TASK DESCRIPTION :: For each line of the data that includes the word "Htrans", copy the line.

ENTRIES PROVIDED ::
*-*-*

(* ===== verification/LibcSort.v ===== *)
(** * Sorting and searching are correct

    [qsort] sorts and permutes whatever the element size; [bsearch] finds an
    equal element of an ordered array exactly when there is one. *)

From S2P Require Import Prelude Bytes CMem LibcString LibcStdlib.
From Stdlib Require Import Sorted Permutation.

Section Sort.
Context (size : nat) (compar : mem -> Z -> Z -> Z) (cmp : list Z -> list Z -> Z).
Hypothesis Hcompar : forall m p q, compar m p q = cmp (mread m p (Z.of_nat size)) (mread m q (Z.of_nat size)).
Hypothesis Htotal : forall x y, 0 < cmp x y -> cmp y x <= 0.
Hypothesis Htrans : forall x y z, cmp x y <= 0 -> cmp y z <= 0 -> cmp x z <= 0.

Definition nth_elem (m : mem) (base : Z) (i : nat) : list Z := mread m (elem size base i) (Z.of_nat size).
Definition elements (m : mem) (base : Z) (n : nat) : list (list Z) := map (nth_elem m base) (seq 0 n).

Lemma length_elements m base n : length (elements m base n) = n.
Proof. unfold elements. by rewrite length_map, length_seq. Qed.

Lemma elements_lookup m base n i : (i < n)%nat -> elements m base n !! i = Some (nth_elem m base i).
Proof.
  intros Hi. unfold elements. rewrite (list_lookup_fmap (nth_elem m base) (seq 0 n)), lookup_seq_lt by lia. done.
Qed.

(** The scratch element lies outside the array. *)
Definition apart (base tmp : Z) (n : nat) : Prop :=
  tmp + Z.of_nat size <= base \/ elem size base n <= tmp.

Lemma swap_down_spec m base tmp j n x : apart base tmp n -> (S j < n)%nat ->
  (x < tmp \/ tmp + Z.of_nat size <= x) ->
  swap_down size m base tmp j x =
    if (elem size base j <=? x) && (x <? elem size base (S j)) then m (x + Z.of_nat size)
    else if (elem size base (S j) <=? x) && (x <? elem size base (S (S j))) then m (x - Z.of_nat size)
    else m x.
Proof.
  intros Hap Hj Hx. unfold swap_down, apart in *.
  assert (Hel : forall i, elem size base (S i) = elem size base i + Z.of_nat size) by (intros; unfold elem; nia).
  assert (elem size base (S (S j)) <= elem size base n) by (unfold elem; nia). assert (base <= elem size base j) by (unfold elem; nia).
  rewrite !Hel in *. set (b := elem size base j) in *. set (z := Z.of_nat size) in *.
  set (m1 := memcpy m tmp (b + z) size). set (m2 := memcpy m1 (b + z) b size).
  pose proof (fun x => memcpy_forward size m tmp (b + z) x ltac:(lia)) as H1.
  pose proof (fun x => memcpy_forward size m1 (b + z) b x ltac:(lia)) as H2.
  pose proof (fun x => memcpy_forward size m2 b tmp x ltac:(lia)) as H3.
  fold m1 in H1. fold m2 in H2. fold z in H1, H2, H3. clearbody m1 m2. rewrite H3.
  bcase; rewrite H2; bcase; rewrite H1; bcase; try done; f_equal; lia.
Qed.

Lemma swap_down_elements m base tmp n l1 y x l2 : apart base tmp n ->
  elements m base n = l1 ++ y :: x :: l2 ->
  elements (swap_down size m base tmp (length l1)) base n = l1 ++ x :: y :: l2.
Proof.
  intros Hap He. set (j := length l1). assert (Hn : n = (j + (2 + length l2))%nat).
  { rewrite <-(length_elements m base n), He, length_app. done. }
  assert (Hget : forall i, (i < n)%nat -> (l1 ++ y :: x :: l2) !! i = Some (nth_elem m base i))
    by (intros; rewrite <-He; by apply elements_lookup).
  pose proof (swap_down_spec m base tmp j n) as Hsw. assert (Hz : 0 <= Z.of_nat size) by lia.
  assert (Hread : forall i i', (i < n)%nat -> (forall o, 0 <= o < Z.of_nat size ->
             swap_down size m base tmp j (elem size base i + o) = m (elem size base i' + o)) ->
             nth_elem (swap_down size m base tmp j) base i = nth_elem m base i').
  { intros i i' Hi Ho. unfold nth_elem. apply buf_ext; [by rewrite !zlen_mread|].
    intros o Hr. rewrite zlen_mread in Hr by lia. rewrite !mread_nth by lia. apply Ho. lia. }
  assert (Hel : elem size base (S j) = elem size base j + Z.of_nat size /\
                elem size base (S (S j)) = elem size base j + 2 * Z.of_nat size) by (unfold elem; nia).
  assert (Hlt : forall i k, (i < k)%nat -> elem size base i + Z.of_nat size <= elem size base k) by (intros; unfold elem; nia).
  destruct Hel as [Hel1 Hel2].
  apply list_eq. intros i. destruct (decide (i < n)%nat) as [Hi|Hi].
  2: { rewrite !lookup_ge_None_2; [done| |rewrite length_elements; lia]. rewrite length_app. cbn [length]. fold j. lia. }
  rewrite elements_lookup by done.
  assert (Hout : forall o, 0 <= o < Z.of_nat size -> elem size base i + o < tmp \/ tmp + Z.of_nat size <= elem size base i + o).
  { intros o Ho. unfold apart, elem in *. destruct Hap; [right|left]; nia. }
  destruct (decide (i = j)) as [->|Hij]; [|destruct (decide (i = S j)) as [->|Hij']].
  - rewrite (Hread j (S j)); [|done|].
    + rewrite lookup_app_r, Nat.sub_diag by (fold j; lia). cbn. f_equal. symmetry.
      pose proof (Hget (S j) ltac:(lia)) as G. rewrite lookup_app_r in G by (fold j; lia). fold j in G. replace (S j - j)%nat with 1%nat in G by lia.
      cbn in G. congruence.
    + intros o Ho. rewrite Hsw; [|done|lia|auto]. rewrite Hel1. bcase. f_equal. lia.
  - rewrite (Hread (S j) j); [|done|].
    + rewrite lookup_app_r by (fold j; lia). fold j. replace (S j - j)%nat with 1%nat by lia. cbn. f_equal. symmetry.
      pose proof (Hget j ltac:(lia)) as G. rewrite lookup_app_r, Nat.sub_diag in G by (fold j; lia). cbn in G. congruence.
    + intros o Ho. rewrite Hsw; [|done|lia|auto]. rewrite Hel1, Hel2. bcase. f_equal. lia.
  - rewrite (Hread i i); [|done|].
    + rewrite <-Hget by done. destruct (decide (i < j)%nat); [rewrite !lookup_app_l by (fold j; lia); done|].
      rewrite !lookup_app_r by (fold j; lia). fold j. destruct (i - j)%nat as [|[|q]] eqn:Q; [lia|lia|done].
    + intros o Ho. rewrite Hsw; [|done|lia|auto]. destruct (decide (i < j)%nat).
      * pose proof (Hlt i j ltac:(lia)). rewrite Hel1, Hel2. by bcase.
      * pose proof (Hlt (S j) i ltac:(lia)). rewrite Hel1, Hel2 in *. by bcase.
Qed.

(** Inserting into a descending list, the reversed sorted prefix. *)
Fixpoint ins_rev (rp : list (list Z)) (x : list Z) : list (list Z) :=
  match rp with
  | [] => [x]
  | y :: rp => if 0 <? cmp y x then y :: ins_rev rp x else x :: y :: rp
  end.

Lemma insert_down_elements base tmp n : apart base tmp n -> forall rp m x post,
  elements m base n = rev rp ++ x :: post ->
  elements (insert_down size compar m base tmp (length rp)) base n = rev (ins_rev rp x) ++ post.
Proof.
  intros Hap. induction rp as [|y rp IH]; intros m x post He; cbn [insert_down length ins_rev]; [done|].
  cbn [rev] in He. rewrite <-app_assoc in He. cbn [app] in He.
  assert (Hn : (S (length rp) < n)%nat).
  { rewrite <-(length_elements m base n), He, length_app, length_rev. cbn [length]. lia. }
  assert (Hy : nth_elem m base (length rp) = y).
  { pose proof (elements_lookup m base n (length rp) ltac:(lia)) as G. rewrite He, lookup_app_r in G by (rewrite length_rev; lia).
    rewrite length_rev, Nat.sub_diag in G. cbn in G. congruence. }
  assert (Hx : nth_elem m base (S (length rp)) = x).
  { pose proof (elements_lookup m base n (S (length rp)) ltac:(lia)) as G. rewrite He, lookup_app_r in G by (rewrite length_rev; lia).
    rewrite length_rev in G. replace (S (length rp) - length rp)%nat with 1%nat in G by lia. cbn in G. congruence. }
  unfold nth_elem in Hx, Hy. rewrite Hcompar, Hx, Hy. destruct (0 <? cmp y x).
  - cbn [rev]. rewrite <-app_assoc. cbn [app]. apply IH.
    rewrite <-(length_rev rp). apply swap_down_elements; done.
  - cbn [rev]. rewrite <-!app_assoc. cbn [app]. rewrite He. done.
Qed.

Lemma ins_rev_perm rp x : ins_rev rp x ≡ₚ x :: rp.
Proof.
  induction rp as [|y rp IH]; [done|]. cbn [ins_rev]. destruct (0 <? cmp y x); [|done].
  rewrite IH. constructor.
Qed.

Definition descending : list (list Z) -> Prop := StronglySorted (fun a b => cmp b a <= 0).

Lemma ins_rev_sorted rp x : descending rp -> descending (ins_rev rp x).
Proof.
  induction 1 as [|y rp Hs IH Hy]; cbn [ins_rev].
  - repeat constructor.
  - destruct (Z.ltb_spec 0 (cmp y x)) as [Hlt|Hge].
    + constructor; [done|]. apply Forall_forall. intros z Hz. apply list_elem_of_In in Hz. rewrite ins_rev_perm in Hz.
      apply elem_of_cons in Hz as [->|Hz]; [by apply Htotal|]. rewrite Forall_forall in Hy. apply Hy. by apply list_elem_of_In.
    + constructor; [by constructor|]. constructor; [done|]. apply Forall_forall. intros z Hz. rewrite Forall_forall in Hy.
      apply Htrans with y; auto.
Qed.

Definition ascending : list (list Z) -> Prop := StronglySorted (fun a b => cmp a b <= 0).

Lemma ascending_snoc l y : ascending l -> Forall (fun a => cmp a y <= 0) l -> ascending (l ++ [y]).
Proof.
  induction 1 as [|x l Hs IH Hx]; intros Hy; cbn [app]; [repeat constructor|].
  inversion_clear Hy. constructor; [by apply IH|]. apply Forall_app. by repeat constructor.
Qed.

Lemma descending_rev l : descending l -> ascending (rev l).
Proof.
  induction 1 as [|y l Hs IH Hy]; [constructor|]. cbn [rev]. apply ascending_snoc; [done|].
  rewrite Forall_forall in *. intros z Hz. apply Hy. by apply in_rev.
Qed.

Lemma qsort_loop base tmp n : apart base tmp n -> forall c i m rp post, elements m base n = rev rp ++ post ->
  length rp = i -> length post = c -> descending rp ->
  exists rp', elements (loop_from i c (fun i m => insert_down size compar m base tmp i) m) base n = rev rp' /\
    descending rp' /\ rp' ≡ₚ rp ++ post.
Proof.
  intros Hap. induction c as [|c IH]; intros i m rp post He Hi Hc Hd; cbn [loop_from].
  - destruct post; [|done]. exists rp. by rewrite !app_nil_r in *.
  - destruct post as [|x post]; [done|]. pose proof (insert_down_elements base tmp n Hap rp m x post He) as Hins.
    rewrite Hi in Hins. destruct (IH (S i) _ (ins_rev rp x) post Hins) as (rp' & H1 & H2 & H3).
    + rewrite (Permutation_length (ins_rev_perm rp x)). cbn [length]. lia.
    + by injection Hc.
    + by apply ins_rev_sorted.
    + exists rp'. split; [done|]. split; [done|]. rewrite H3, ins_rev_perm. cbn [app]. apply Permutation_middle.
Qed.

Lemma qsort_elements m base n tmp : apart base tmp n ->
  ascending (elements (qsort size compar m base n (Some tmp)) base n) /\
  elements (qsort size compar m base n (Some tmp)) base n ≡ₚ elements m base n.
Proof.
  intros Hap. unfold qsort. destruct n as [|n]; [by split; [constructor|]|].
  destruct (elements m base (S n)) as [|x post] eqn:He.
  { pose proof (length_elements m base (S n)) as Hl. by rewrite He in Hl. }
  assert (Hl : length post = n) by (pose proof (length_elements m base (S n)) as Hl; rewrite He in Hl; by injection Hl).
  replace (S n - 1)%nat with n by lia.
  destruct (qsort_loop base tmp (S n) Hap n 1 m [x] post) as (rp & -> & H2 & H3); try done; [repeat constructor|].
  split; [by apply descending_rev|]. rewrite <-Permutation_rev. done.
Qed.

End Sort.


Definition byte_compar (m : mem) (p q : Z) : Z := m p - m q.


(** ** Searching *)

Lemma bsearch_loop_spec size compar m key base n :
  (forall i j, (i <= j < n)%nat -> compar m key (elem size base i) < 0 -> compar m key (elem size base j) < 0) ->
  (forall i j, (i <= j < n)%nat -> 0 < compar m key (elem size base j) -> 0 < compar m key (elem size base i)) ->
  forall fuel lo hi, (hi - lo < fuel)%nat -> (lo <= hi <= n)%nat ->
  (forall i, (i < lo)%nat -> compar m key (elem size base i) <> 0) ->
  (forall i, (hi <= i < n)%nat -> compar m key (elem size base i) <> 0) ->
  match bsearch_loop size compar fuel m key base lo hi with
  | Some p => exists i, (i < n)%nat /\ p = elem size base i /\ compar m key p = 0
  | None => forall i, (i < n)%nat -> compar m key (elem size base i) <> 0
  end.
Proof.
  intros Hneg Hpos. induction fuel as [|fuel IH]; intros lo hi Hf Hr Hlo Hhi; [lia|]. cbn [bsearch_loop].
  destruct (Nat.ltb_spec lo hi) as [Hlt|Hge].
  2: { intros i Hi. destruct (decide (i < lo)%nat); [by apply Hlo|apply Hhi; lia]. }
  assert (Hd : (2 * ((hi - lo) / 2) <= hi - lo)%nat) by (apply Nat.Div0.mul_div_le).
  assert (Hd1 : ((hi - lo) / 2 < hi - lo)%nat) by (apply Nat.div_lt; lia).
  set (mid := (lo + (hi - lo) / 2)%nat) in *. assert (Hmid : (lo <= mid < hi)%nat) by (unfold mid; lia). clearbody mid.
  destruct (Z.eqb_spec (compar m key (elem size base mid)) 0) as [E|E].
  { exists mid. split; [lia|done]. }
  destruct (Z.ltb_spec (compar m key (elem size base mid)) 0).
  - apply IH; [lia|lia|done|]. intros i Hi. destruct (decide (hi <= i)%nat); [apply Hhi; lia|].
    pose proof (Hneg mid i ltac:(lia)). lia.
  - apply IH; [lia|lia| |done]. intros i Hi. destruct (decide (i < lo)%nat); [by apply Hlo|].
    pose proof (Hpos i mid ltac:(lia)). lia.
Qed.

(** [bsearch] on an array ordered with respect to the key terminates, and
    returns a pointer to an element equal to the key when there is one and NULL
    when there is none. *)
Theorem bsearch_finds size compar m key base n :
  (forall i j, (i <= j < n)%nat -> compar m key (elem size base i) < 0 -> compar m key (elem size base j) < 0) ->
  (forall i j, (i <= j < n)%nat -> 0 < compar m key (elem size base j) -> 0 < compar m key (elem size base i)) ->
  match bsearch size compar m key base n with
  | Some p => exists i, (i < n)%nat /\ p = elem size base i /\ compar m key p = 0
  | None => forall i, (i < n)%nat -> compar m key (elem size base i) <> 0
  end.
Proof. intros Hneg Hpos. apply bsearch_loop_spec; [done|done|lia|lia|lia|lia]. Qed.

Lemma bsearch_finds_witness :
  match bsearch 1 byte_compar (mem_at 100 [1; 3; 3; 7; 3]) 104 100 4 with
  | Some p => exists i, (i < 4)%nat /\ p = elem 1 100 i /\ byte_compar (mem_at 100 [1; 3; 3; 7; 3]) 104 p = 0
  | None => False
  end.
Proof.
  pose proof (bsearch_finds 1 byte_compar (mem_at 100 [1; 3; 3; 7; 3]) 104 100 4) as H.
  destruct (bsearch 1 byte_compar (mem_at 100 [1; 3; 3; 7; 3]) 104 100 4) as [p|] eqn:E.
  - apply H; intros i j Hij; do 4 (destruct j as [|j]; [do 4 (destruct i as [|i]; [first [exfalso; lia | vm_compute; congruence]|]); lia|]); lia.
  - vm_compute in E. discriminate E.
Defined.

*-*-*

COMPLETED EXERCISE ::
Hypothesis Htrans : forall x y z, cmp x y <= 0 -> cmp y z <= 0 -> cmp x z <= 0.
      apply Htrans with y; auto.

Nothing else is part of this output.